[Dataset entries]
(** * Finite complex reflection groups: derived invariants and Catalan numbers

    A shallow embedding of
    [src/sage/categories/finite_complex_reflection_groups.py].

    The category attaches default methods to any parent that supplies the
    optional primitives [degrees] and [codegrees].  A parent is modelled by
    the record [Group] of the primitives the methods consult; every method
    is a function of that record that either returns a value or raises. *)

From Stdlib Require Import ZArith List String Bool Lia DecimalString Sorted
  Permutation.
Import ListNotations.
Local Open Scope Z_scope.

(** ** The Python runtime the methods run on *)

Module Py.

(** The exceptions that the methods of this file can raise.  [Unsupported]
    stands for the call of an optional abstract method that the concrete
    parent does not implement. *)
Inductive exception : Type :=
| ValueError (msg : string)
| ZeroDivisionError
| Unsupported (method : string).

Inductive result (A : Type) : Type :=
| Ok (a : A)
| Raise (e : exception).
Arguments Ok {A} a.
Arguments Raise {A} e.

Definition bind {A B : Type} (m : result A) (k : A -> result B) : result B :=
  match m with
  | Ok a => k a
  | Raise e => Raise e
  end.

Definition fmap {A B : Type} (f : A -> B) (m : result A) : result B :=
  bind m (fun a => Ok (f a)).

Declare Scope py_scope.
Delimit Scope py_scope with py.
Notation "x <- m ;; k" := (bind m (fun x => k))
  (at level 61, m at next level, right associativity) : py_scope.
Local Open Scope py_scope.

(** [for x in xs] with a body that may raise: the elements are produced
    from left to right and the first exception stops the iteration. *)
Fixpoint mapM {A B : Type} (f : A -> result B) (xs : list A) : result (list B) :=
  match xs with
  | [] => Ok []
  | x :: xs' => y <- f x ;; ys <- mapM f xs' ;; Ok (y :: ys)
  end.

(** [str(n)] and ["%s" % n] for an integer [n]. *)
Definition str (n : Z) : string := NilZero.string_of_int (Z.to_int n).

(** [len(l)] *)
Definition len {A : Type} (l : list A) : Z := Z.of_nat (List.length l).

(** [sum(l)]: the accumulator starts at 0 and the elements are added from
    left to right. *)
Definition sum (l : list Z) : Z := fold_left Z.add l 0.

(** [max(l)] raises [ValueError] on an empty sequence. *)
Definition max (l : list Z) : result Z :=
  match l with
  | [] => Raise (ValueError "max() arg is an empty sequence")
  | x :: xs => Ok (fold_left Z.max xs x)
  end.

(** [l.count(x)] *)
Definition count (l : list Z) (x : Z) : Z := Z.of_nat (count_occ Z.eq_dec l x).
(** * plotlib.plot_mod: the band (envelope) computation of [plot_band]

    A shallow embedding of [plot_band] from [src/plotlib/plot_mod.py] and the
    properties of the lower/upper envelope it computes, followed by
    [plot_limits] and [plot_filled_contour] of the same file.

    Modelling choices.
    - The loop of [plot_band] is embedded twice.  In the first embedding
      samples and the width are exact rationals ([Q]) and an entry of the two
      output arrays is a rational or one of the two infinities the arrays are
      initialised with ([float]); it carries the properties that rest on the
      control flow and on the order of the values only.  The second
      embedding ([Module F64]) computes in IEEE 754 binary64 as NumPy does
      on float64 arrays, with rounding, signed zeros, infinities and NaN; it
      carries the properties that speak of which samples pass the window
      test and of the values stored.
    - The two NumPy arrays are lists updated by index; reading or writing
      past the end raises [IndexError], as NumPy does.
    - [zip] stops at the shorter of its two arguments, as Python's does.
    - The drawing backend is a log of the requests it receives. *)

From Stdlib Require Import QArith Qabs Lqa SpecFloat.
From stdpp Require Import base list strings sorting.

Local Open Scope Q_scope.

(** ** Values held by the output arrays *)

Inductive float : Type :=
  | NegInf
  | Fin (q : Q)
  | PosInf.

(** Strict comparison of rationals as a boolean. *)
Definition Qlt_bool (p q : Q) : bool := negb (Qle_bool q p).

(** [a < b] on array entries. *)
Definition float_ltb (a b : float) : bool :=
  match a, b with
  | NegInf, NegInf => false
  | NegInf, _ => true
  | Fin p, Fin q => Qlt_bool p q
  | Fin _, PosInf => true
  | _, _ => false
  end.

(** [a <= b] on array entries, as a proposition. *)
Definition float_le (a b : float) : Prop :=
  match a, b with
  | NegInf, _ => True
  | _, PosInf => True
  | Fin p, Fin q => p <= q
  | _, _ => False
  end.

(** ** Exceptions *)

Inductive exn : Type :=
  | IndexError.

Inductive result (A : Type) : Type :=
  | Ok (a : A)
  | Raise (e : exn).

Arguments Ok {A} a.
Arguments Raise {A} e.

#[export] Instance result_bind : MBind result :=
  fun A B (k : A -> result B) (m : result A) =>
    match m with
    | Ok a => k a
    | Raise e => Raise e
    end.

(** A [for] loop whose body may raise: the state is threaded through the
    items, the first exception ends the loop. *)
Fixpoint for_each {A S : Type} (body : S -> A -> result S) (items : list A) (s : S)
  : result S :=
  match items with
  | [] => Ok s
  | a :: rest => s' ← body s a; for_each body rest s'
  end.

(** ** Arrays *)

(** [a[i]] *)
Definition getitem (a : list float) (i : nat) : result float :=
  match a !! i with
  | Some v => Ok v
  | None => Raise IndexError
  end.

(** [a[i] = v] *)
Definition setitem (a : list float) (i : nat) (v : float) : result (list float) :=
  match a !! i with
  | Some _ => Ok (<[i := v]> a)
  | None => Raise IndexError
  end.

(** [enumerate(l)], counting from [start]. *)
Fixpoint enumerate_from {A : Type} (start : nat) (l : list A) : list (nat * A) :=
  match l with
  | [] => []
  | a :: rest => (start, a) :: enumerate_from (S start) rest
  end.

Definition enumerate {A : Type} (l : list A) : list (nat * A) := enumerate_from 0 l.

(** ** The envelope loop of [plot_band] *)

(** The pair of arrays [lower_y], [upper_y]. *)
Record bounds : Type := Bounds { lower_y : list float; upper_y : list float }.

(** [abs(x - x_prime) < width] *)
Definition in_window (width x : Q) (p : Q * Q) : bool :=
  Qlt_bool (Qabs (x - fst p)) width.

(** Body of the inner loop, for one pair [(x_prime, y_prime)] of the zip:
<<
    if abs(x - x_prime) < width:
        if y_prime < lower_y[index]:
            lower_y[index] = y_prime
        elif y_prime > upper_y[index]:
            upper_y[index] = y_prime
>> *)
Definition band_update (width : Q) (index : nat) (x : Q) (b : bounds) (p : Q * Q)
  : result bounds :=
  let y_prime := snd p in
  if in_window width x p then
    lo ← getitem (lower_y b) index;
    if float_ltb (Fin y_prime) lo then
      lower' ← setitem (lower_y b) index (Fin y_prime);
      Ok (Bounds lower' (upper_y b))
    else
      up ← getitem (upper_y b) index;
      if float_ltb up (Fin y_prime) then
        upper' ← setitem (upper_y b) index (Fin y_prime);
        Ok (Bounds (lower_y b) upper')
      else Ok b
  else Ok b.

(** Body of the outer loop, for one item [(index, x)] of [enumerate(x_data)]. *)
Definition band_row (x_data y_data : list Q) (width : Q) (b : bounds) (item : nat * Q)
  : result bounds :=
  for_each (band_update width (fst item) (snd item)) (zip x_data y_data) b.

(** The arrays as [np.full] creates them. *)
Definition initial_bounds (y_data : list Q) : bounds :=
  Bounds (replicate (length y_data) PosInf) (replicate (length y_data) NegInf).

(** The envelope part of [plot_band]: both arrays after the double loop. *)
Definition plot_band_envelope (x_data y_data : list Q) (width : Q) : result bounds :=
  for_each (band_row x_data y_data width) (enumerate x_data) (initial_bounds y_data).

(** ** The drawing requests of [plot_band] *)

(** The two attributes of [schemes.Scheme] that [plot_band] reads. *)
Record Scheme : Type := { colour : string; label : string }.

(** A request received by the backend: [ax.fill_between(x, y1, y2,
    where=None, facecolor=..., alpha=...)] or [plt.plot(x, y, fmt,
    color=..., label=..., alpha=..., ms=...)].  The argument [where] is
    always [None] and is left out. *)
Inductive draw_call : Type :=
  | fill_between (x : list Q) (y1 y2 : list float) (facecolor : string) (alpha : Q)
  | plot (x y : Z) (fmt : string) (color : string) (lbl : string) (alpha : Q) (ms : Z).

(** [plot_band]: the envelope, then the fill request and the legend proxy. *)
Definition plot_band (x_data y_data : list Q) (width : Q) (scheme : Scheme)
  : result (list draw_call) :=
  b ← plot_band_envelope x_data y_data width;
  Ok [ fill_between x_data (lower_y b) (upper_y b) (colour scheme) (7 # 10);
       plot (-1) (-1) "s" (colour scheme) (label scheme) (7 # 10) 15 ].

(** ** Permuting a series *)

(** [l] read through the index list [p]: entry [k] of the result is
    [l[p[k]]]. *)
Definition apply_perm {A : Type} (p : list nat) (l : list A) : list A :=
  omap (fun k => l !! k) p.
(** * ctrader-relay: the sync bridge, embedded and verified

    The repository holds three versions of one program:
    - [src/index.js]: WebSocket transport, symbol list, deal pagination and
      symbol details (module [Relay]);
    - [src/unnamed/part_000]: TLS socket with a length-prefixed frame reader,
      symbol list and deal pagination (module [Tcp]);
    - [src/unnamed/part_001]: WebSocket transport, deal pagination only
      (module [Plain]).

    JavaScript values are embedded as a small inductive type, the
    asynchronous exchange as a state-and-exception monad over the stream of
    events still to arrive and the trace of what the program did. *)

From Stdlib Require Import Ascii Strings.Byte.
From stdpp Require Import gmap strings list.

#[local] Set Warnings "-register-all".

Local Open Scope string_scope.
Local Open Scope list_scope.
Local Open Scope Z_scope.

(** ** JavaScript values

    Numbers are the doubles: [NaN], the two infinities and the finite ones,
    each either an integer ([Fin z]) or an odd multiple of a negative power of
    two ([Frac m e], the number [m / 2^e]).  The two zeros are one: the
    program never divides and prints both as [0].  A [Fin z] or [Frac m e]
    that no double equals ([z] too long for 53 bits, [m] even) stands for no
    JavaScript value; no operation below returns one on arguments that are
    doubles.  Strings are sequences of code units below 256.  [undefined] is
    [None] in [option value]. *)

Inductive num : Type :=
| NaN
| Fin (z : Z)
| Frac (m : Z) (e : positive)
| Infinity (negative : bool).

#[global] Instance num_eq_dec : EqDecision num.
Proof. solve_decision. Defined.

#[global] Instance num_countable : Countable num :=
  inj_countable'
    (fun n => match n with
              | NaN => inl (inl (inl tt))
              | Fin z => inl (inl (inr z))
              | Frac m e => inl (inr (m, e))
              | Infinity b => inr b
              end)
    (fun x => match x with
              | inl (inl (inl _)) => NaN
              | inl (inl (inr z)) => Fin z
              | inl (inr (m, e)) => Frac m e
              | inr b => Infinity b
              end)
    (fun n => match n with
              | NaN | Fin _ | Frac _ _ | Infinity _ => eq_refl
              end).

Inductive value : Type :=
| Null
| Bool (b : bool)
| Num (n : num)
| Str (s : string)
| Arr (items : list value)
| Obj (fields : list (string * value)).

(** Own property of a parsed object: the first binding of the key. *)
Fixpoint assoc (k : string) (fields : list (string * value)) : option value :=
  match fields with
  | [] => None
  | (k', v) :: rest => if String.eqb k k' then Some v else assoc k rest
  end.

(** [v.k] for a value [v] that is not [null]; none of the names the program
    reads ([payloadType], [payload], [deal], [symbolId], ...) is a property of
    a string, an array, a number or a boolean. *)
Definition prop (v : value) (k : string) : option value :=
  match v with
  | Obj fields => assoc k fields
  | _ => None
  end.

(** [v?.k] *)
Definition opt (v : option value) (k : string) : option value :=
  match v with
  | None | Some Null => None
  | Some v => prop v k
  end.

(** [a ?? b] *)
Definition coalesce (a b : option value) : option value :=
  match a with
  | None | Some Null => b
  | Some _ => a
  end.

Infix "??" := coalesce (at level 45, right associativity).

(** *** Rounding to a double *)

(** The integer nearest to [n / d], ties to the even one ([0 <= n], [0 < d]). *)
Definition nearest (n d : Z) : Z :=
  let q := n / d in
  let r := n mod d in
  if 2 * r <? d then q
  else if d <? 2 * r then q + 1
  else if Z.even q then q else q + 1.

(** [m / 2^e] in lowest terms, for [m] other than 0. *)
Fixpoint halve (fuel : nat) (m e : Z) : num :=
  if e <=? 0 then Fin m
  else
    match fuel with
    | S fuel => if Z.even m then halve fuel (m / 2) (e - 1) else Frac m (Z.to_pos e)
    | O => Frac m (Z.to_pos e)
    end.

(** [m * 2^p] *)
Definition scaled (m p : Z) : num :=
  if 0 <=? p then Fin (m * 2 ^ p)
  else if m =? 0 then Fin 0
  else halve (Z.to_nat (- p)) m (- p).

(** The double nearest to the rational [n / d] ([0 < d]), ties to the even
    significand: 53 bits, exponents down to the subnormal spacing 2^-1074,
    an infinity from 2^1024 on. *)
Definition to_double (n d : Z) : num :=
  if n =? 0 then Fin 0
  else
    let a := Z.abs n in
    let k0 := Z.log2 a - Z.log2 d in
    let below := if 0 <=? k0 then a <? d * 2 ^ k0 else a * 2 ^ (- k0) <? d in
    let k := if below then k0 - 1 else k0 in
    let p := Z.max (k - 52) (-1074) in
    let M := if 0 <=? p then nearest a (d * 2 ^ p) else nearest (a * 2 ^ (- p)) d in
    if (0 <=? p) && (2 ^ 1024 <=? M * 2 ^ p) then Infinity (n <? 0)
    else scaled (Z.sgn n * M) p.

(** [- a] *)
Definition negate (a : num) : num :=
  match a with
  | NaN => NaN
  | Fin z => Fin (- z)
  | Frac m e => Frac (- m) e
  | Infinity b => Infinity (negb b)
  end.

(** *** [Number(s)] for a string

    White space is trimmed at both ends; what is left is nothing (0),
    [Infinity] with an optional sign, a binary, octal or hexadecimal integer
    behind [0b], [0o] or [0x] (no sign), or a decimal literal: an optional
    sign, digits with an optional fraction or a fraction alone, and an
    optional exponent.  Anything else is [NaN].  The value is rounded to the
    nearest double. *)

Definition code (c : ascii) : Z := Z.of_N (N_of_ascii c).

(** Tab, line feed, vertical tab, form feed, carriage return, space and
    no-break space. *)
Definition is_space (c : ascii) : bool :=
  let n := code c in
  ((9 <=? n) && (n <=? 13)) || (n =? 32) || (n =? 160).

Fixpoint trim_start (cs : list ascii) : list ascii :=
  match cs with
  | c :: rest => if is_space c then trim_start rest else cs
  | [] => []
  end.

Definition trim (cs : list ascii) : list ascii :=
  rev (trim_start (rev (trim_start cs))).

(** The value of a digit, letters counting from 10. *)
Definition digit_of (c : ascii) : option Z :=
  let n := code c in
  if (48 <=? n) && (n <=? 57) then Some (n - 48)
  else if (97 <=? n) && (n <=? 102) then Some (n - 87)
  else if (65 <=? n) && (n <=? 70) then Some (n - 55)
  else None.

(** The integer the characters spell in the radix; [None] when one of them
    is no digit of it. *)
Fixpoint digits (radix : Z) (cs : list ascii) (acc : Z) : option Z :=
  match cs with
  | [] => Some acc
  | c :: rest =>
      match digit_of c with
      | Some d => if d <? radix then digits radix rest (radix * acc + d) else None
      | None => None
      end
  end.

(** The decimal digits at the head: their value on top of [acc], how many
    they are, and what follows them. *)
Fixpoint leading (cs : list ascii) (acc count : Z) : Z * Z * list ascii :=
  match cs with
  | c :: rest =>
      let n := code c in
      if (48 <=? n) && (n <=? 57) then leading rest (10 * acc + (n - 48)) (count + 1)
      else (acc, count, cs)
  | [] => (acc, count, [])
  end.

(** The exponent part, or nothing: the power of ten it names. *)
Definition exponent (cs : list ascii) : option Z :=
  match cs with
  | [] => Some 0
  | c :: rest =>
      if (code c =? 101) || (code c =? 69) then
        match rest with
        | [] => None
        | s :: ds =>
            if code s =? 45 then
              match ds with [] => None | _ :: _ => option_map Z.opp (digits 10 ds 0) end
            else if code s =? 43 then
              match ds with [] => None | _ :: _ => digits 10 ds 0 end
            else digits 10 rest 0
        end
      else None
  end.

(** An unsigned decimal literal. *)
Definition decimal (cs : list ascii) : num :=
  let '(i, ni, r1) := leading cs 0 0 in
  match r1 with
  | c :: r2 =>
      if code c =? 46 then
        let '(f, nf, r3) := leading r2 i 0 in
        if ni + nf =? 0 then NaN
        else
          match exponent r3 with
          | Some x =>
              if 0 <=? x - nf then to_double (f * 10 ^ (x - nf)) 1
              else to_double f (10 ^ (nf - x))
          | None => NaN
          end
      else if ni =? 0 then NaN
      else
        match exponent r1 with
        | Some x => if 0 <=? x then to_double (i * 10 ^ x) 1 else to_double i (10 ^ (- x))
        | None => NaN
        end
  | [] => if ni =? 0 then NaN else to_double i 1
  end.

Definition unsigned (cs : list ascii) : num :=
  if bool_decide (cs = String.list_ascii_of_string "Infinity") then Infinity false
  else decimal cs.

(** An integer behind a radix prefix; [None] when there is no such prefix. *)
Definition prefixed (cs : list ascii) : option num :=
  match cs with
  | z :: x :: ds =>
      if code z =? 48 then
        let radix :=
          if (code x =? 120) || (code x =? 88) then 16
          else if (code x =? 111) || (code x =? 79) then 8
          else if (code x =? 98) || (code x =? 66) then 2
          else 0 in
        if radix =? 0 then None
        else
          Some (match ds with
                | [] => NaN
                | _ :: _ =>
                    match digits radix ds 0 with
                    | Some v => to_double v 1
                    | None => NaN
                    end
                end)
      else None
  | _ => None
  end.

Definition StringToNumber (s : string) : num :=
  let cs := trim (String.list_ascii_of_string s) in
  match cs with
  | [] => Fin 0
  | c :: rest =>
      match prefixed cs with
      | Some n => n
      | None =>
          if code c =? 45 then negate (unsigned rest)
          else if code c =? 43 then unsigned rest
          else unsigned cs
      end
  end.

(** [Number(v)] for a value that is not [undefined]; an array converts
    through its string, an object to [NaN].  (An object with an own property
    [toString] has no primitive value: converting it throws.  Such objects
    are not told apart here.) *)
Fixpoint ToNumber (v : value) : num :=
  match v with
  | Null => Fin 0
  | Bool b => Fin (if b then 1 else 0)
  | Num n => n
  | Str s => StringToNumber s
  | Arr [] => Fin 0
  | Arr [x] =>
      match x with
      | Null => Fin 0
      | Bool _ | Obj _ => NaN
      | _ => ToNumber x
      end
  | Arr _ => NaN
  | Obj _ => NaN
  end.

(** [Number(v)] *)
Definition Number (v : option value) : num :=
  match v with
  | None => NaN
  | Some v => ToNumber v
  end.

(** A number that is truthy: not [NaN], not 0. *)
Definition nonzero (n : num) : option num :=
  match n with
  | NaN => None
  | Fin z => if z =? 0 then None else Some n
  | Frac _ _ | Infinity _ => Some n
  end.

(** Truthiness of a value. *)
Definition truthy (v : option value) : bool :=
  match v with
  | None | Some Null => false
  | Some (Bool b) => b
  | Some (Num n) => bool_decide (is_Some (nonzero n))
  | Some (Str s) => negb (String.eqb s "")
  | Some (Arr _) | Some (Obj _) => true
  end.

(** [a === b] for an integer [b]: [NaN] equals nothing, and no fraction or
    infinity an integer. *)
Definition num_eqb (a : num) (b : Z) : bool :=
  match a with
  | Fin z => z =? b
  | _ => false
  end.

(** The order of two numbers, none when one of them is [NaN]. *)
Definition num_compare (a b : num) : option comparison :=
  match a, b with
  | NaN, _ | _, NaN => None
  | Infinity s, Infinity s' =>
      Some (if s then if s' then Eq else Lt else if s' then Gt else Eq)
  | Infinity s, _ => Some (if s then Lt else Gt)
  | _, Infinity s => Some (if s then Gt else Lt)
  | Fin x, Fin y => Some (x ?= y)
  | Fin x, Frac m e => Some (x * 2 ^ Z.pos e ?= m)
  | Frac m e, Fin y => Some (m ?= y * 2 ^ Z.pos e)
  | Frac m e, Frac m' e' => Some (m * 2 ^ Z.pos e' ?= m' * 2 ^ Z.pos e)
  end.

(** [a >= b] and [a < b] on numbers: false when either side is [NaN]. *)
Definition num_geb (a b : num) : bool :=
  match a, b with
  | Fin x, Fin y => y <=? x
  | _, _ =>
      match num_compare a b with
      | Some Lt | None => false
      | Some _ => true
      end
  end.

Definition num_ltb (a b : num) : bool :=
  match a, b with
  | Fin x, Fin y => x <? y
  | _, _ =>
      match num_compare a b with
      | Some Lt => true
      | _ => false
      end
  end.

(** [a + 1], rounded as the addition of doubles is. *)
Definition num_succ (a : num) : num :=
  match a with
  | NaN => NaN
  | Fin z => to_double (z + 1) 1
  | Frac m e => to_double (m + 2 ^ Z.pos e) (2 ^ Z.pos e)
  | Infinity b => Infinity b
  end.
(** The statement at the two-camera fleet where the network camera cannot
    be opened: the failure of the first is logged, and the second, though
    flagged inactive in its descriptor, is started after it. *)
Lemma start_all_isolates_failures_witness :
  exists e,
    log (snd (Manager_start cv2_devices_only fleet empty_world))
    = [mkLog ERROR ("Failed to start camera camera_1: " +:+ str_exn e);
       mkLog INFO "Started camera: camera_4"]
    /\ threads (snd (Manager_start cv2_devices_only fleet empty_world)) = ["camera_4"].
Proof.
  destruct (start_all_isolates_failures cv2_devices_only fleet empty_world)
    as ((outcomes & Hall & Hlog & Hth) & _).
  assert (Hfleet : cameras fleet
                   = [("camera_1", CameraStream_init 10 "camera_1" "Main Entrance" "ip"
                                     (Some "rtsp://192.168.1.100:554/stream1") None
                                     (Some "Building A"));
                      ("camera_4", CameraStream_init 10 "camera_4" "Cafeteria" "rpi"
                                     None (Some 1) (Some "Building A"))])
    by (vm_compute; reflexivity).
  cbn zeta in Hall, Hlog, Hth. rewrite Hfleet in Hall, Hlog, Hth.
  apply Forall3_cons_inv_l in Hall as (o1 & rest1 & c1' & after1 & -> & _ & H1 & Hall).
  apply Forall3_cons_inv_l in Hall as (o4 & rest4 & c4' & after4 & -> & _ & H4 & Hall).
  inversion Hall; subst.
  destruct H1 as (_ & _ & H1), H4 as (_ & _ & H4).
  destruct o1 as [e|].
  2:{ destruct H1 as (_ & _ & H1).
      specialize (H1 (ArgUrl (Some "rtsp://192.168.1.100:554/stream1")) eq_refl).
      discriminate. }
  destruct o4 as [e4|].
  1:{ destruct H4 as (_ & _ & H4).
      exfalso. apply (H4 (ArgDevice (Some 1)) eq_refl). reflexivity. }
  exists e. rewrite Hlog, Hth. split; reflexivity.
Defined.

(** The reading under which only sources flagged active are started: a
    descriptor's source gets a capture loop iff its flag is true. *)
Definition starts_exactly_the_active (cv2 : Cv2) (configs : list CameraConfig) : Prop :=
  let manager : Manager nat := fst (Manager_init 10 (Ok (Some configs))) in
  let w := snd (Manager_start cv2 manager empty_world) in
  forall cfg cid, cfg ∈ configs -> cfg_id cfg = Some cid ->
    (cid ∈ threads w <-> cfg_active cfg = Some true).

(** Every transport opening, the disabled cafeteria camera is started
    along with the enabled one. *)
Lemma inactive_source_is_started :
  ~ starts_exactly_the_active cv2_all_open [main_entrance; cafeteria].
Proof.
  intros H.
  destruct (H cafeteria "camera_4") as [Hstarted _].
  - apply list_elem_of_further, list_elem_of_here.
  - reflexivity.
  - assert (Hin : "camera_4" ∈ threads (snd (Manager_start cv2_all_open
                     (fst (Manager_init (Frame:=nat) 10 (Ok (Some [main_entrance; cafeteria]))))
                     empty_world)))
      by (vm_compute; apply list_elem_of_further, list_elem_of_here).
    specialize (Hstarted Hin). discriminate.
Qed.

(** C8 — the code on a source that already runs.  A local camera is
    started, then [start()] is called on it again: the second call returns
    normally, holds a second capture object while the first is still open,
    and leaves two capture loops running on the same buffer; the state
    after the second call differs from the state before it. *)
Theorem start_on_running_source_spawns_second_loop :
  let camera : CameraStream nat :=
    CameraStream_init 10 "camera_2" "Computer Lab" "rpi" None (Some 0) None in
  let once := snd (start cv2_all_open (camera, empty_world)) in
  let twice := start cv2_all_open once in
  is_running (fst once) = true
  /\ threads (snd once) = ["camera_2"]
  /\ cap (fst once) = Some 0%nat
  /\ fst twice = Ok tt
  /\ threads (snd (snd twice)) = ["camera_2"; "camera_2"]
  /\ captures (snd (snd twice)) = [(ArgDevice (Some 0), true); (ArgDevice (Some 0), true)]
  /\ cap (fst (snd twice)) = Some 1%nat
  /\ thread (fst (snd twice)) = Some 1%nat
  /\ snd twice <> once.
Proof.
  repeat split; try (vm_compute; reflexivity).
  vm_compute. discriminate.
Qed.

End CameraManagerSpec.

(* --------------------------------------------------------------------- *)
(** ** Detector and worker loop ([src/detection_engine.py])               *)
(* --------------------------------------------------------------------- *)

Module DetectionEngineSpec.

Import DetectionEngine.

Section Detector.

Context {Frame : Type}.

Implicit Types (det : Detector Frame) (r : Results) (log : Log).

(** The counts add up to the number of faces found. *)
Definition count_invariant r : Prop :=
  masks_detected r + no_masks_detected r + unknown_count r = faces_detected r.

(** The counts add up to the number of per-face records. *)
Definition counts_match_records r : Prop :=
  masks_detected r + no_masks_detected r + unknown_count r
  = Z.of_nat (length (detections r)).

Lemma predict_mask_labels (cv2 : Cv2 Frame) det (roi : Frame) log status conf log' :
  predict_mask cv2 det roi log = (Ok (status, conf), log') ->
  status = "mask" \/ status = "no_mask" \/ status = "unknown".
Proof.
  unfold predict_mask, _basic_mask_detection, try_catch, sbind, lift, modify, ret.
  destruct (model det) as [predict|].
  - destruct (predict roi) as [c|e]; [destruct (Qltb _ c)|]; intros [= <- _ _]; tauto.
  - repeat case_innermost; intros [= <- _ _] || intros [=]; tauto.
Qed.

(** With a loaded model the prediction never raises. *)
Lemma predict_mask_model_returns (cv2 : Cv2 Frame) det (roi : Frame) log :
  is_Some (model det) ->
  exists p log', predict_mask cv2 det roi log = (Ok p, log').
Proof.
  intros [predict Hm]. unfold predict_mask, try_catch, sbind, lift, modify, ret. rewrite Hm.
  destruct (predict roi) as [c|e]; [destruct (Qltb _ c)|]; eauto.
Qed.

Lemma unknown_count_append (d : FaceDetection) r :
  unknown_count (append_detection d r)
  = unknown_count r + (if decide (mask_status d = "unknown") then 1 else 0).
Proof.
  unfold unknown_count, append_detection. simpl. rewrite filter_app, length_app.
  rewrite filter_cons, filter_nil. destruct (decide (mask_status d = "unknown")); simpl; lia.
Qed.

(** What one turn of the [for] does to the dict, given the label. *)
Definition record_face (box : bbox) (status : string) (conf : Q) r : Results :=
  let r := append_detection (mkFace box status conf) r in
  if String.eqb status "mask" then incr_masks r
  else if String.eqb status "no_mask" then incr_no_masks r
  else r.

◆ **What you will do**: Could you copy exactly the lines from the first line of the records above through the line containing "(** [str(n)] and", both included, and nothing else?

◆ **Output of the task**:
(** * Finite complex reflection groups: derived invariants and Catalan numbers

    A shallow embedding of
    [src/sage/categories/finite_complex_reflection_groups.py].

    The category attaches default methods to any parent that supplies the
    optional primitives [degrees] and [codegrees].  A parent is modelled by
    the record [Group] of the primitives the methods consult; every method
    is a function of that record that either returns a value or raises. *)

From Stdlib Require Import ZArith List String Bool Lia DecimalString Sorted
  Permutation.
Import ListNotations.
Local Open Scope Z_scope.

(** ** The Python runtime the methods run on *)

Module Py.

(** The exceptions that the methods of this file can raise.  [Unsupported]
    stands for the call of an optional abstract method that the concrete
    parent does not implement. *)
Inductive exception : Type :=
| ValueError (msg : string)
| ZeroDivisionError
| Unsupported (method : string).

Inductive result (A : Type) : Type :=
| Ok (a : A)
| Raise (e : exception).
Arguments Ok {A} a.
Arguments Raise {A} e.

Definition bind {A B : Type} (m : result A) (k : A -> result B) : result B :=
  match m with
  | Ok a => k a
  | Raise e => Raise e
  end.

Definition fmap {A B : Type} (f : A -> B) (m : result A) : result B :=
  bind m (fun a => Ok (f a)).

Declare Scope py_scope.
Delimit Scope py_scope with py.
Notation "x <- m ;; k" := (bind m (fun x => k))
  (at level 61, m at next level, right associativity) : py_scope.
Local Open Scope py_scope.

(** [for x in xs] with a body that may raise: the elements are produced
    from left to right and the first exception stops the iteration. *)
Fixpoint mapM {A B : Type} (f : A -> result B) (xs : list A) : result (list B) :=
  match xs with
  | [] => Ok []
  | x :: xs' => y <- f x ;; ys <- mapM f xs' ;; Ok (y :: ys)
  end.

(** [str(n)] and ["%s" % n] for an integer [n]. *)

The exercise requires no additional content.